» WHAT TO WORK ON
Transcribe exactly the lines that fall between the one holding "(** Decide the comparisons of literals. *)" and the one holding "seen]; decide_flags Hf;", inclusive, from the entries below.

BEGIN PROVIDED RECORDS

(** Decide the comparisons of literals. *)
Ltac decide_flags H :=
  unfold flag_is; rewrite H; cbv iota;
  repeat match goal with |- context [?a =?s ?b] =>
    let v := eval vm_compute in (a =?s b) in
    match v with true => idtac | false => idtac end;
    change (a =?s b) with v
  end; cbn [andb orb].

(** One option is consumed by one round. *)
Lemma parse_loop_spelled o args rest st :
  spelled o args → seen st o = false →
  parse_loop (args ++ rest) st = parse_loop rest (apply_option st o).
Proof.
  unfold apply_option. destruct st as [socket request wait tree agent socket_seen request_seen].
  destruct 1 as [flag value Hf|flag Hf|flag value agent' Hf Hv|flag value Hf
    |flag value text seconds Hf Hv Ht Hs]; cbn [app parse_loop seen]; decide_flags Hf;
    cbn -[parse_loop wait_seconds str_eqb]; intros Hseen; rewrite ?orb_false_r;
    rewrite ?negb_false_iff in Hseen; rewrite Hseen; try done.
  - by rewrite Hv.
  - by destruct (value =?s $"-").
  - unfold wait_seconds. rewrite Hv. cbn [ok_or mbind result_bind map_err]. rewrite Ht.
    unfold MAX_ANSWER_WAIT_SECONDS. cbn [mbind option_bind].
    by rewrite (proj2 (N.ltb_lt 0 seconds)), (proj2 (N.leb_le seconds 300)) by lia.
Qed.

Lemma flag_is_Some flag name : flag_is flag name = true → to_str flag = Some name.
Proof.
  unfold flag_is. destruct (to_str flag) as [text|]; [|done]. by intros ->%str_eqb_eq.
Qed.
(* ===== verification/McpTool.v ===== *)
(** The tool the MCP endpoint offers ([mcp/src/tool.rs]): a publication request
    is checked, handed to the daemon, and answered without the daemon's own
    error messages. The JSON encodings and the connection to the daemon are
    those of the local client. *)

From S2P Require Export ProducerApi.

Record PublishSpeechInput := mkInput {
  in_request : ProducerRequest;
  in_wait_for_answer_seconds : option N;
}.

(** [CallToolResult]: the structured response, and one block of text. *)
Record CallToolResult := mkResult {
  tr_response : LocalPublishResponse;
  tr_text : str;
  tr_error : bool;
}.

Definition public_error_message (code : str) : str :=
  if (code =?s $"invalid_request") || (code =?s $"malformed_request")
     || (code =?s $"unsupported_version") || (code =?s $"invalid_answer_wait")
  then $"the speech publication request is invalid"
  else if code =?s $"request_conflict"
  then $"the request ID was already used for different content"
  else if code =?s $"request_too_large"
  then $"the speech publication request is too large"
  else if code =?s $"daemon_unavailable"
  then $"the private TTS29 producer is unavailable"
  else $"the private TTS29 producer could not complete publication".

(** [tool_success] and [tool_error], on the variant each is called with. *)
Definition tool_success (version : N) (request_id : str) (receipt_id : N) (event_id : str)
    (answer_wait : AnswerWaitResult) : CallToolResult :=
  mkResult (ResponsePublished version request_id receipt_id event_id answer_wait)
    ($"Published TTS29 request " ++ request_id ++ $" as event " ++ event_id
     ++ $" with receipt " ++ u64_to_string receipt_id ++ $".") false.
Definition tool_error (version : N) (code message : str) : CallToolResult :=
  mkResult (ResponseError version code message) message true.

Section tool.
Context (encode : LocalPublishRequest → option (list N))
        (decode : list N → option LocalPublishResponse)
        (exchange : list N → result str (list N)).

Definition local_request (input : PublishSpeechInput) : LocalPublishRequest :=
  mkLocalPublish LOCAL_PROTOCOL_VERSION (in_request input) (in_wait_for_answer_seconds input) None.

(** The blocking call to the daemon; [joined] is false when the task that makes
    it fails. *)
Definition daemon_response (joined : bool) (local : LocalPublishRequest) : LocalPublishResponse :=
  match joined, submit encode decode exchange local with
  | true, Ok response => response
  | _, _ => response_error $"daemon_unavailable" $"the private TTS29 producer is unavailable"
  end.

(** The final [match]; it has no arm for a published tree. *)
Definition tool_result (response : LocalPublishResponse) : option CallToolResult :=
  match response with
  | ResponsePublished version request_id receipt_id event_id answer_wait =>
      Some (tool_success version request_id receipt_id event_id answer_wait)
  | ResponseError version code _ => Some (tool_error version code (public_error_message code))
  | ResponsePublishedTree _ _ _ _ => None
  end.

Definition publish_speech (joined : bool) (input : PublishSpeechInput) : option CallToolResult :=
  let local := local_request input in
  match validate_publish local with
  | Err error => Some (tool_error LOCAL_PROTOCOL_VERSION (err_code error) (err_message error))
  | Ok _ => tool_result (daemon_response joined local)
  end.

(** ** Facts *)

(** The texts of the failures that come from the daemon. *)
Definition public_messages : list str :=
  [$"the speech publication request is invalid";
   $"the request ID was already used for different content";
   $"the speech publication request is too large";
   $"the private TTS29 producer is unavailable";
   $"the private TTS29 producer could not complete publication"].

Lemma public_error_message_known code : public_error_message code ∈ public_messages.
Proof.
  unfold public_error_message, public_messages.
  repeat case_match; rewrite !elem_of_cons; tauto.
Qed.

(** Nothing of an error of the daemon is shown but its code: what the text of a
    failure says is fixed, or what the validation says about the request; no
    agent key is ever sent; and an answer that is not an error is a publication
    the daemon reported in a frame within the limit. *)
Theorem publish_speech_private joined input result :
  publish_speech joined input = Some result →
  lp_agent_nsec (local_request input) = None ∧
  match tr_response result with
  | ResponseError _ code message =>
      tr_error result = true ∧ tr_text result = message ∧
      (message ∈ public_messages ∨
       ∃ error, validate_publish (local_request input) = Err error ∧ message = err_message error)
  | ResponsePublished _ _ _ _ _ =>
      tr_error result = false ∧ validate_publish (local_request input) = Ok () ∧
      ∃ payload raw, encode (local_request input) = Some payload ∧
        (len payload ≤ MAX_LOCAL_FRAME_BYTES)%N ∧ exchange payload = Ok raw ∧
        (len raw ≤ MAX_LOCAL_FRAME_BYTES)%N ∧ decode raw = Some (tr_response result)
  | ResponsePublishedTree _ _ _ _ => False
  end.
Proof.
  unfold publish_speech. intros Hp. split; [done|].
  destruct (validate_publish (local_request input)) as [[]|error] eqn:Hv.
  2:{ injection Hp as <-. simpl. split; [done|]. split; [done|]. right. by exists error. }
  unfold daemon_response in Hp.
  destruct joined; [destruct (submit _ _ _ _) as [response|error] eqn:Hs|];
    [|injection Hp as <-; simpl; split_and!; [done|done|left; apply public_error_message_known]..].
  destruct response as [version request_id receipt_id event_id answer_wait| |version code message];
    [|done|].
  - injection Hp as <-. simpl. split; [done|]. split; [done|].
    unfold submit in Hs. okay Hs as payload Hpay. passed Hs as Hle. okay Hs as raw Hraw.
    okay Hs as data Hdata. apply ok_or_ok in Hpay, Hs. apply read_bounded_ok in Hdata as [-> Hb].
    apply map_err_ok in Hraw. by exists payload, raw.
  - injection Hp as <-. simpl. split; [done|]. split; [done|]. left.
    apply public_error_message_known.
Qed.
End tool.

END PROVIDED RECORDS
BEGIN PROVIDED RECORDS

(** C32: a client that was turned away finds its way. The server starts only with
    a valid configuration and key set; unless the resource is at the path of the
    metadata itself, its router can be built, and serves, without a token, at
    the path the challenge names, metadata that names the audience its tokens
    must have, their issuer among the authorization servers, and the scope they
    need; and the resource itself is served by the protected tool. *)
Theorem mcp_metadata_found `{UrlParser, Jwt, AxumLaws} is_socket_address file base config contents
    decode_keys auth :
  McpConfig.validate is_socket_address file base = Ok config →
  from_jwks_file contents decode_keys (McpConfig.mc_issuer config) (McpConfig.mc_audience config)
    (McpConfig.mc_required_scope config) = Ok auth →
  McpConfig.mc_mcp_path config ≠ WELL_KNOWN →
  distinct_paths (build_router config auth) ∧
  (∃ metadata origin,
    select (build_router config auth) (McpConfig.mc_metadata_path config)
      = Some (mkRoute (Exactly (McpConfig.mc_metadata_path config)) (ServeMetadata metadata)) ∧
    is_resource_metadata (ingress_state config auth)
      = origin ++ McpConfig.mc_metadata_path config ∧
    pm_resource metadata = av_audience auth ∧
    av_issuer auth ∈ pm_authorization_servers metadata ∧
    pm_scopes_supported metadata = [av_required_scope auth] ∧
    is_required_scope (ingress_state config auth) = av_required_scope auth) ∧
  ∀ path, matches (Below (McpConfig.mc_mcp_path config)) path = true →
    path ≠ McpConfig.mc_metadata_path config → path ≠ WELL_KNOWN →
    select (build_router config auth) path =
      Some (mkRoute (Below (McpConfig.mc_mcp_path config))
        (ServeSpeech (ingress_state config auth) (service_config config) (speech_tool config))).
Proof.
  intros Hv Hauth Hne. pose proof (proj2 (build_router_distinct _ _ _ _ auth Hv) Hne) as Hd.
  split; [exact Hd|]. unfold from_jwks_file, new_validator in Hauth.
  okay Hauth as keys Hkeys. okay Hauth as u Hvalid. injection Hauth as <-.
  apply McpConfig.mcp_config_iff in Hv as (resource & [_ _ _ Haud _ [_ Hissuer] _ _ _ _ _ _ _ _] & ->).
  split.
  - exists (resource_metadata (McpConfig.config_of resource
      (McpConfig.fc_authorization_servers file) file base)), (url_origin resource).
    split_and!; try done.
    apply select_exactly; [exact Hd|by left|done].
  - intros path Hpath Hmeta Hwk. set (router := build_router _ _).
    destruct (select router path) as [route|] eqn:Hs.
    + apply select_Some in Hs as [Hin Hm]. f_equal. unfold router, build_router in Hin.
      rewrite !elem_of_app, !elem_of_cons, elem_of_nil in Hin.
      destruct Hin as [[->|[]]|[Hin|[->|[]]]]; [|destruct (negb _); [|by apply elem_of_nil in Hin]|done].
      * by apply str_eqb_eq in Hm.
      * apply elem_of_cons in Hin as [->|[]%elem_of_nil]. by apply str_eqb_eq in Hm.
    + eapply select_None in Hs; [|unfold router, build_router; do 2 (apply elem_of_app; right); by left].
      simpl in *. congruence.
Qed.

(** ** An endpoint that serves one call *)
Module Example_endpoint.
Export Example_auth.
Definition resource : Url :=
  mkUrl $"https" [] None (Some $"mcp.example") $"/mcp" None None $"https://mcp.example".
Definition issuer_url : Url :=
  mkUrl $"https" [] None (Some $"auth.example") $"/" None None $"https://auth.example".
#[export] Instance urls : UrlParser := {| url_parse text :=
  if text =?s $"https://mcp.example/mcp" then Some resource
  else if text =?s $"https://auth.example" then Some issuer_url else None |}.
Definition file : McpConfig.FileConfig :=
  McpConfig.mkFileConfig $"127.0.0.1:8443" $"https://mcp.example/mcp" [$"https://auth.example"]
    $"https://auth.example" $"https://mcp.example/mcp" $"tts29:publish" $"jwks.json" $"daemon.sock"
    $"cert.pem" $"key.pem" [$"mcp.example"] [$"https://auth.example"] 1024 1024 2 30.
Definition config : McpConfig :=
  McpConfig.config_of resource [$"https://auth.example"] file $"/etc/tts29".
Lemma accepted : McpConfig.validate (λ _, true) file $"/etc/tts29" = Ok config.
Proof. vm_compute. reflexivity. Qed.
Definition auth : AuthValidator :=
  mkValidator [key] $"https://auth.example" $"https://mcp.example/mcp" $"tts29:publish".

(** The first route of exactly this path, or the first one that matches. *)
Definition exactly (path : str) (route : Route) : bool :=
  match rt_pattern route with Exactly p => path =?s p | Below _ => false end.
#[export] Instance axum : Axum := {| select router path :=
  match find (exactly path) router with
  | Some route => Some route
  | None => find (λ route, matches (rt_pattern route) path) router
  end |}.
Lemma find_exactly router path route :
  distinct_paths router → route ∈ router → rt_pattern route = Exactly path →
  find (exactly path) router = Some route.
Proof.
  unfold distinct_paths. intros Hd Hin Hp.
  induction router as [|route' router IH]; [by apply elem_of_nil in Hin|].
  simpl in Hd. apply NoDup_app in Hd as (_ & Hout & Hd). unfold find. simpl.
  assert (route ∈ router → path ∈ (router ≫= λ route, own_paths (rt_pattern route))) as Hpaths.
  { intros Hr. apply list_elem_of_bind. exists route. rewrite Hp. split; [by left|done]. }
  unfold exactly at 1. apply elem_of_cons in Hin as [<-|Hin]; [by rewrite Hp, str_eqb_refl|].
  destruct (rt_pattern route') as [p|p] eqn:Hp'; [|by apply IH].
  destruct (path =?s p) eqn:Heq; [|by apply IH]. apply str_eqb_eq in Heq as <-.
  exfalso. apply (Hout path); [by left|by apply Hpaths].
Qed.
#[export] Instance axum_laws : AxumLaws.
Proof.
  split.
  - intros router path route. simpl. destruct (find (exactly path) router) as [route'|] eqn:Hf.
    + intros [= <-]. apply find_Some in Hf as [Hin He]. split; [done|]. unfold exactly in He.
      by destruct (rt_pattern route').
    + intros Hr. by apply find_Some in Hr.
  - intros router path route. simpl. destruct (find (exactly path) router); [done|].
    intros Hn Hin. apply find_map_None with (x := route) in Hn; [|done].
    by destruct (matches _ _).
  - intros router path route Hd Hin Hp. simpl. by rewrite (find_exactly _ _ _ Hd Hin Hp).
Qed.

END PROVIDED RECORDS

» RESPONSE TO THE TASK
(** Decide the comparisons of literals. *)
Ltac decide_flags H :=
  unfold flag_is; rewrite H; cbv iota;
  repeat match goal with |- context [?a =?s ?b] =>
    let v := eval vm_compute in (a =?s b) in
    match v with true => idtac | false => idtac end;
    change (a =?s b) with v
  end; cbn [andb orb].

(** One option is consumed by one round. *)
Lemma parse_loop_spelled o args rest st :
  spelled o args → seen st o = false →
  parse_loop (args ++ rest) st = parse_loop rest (apply_option st o).
Proof.
  unfold apply_option. destruct st as [socket request wait tree agent socket_seen request_seen].
  destruct 1 as [flag value Hf|flag Hf|flag value agent' Hf Hv|flag value Hf
    |flag value text seconds Hf Hv Ht Hs]; cbn [app parse_loop seen]; decide_flags Hf;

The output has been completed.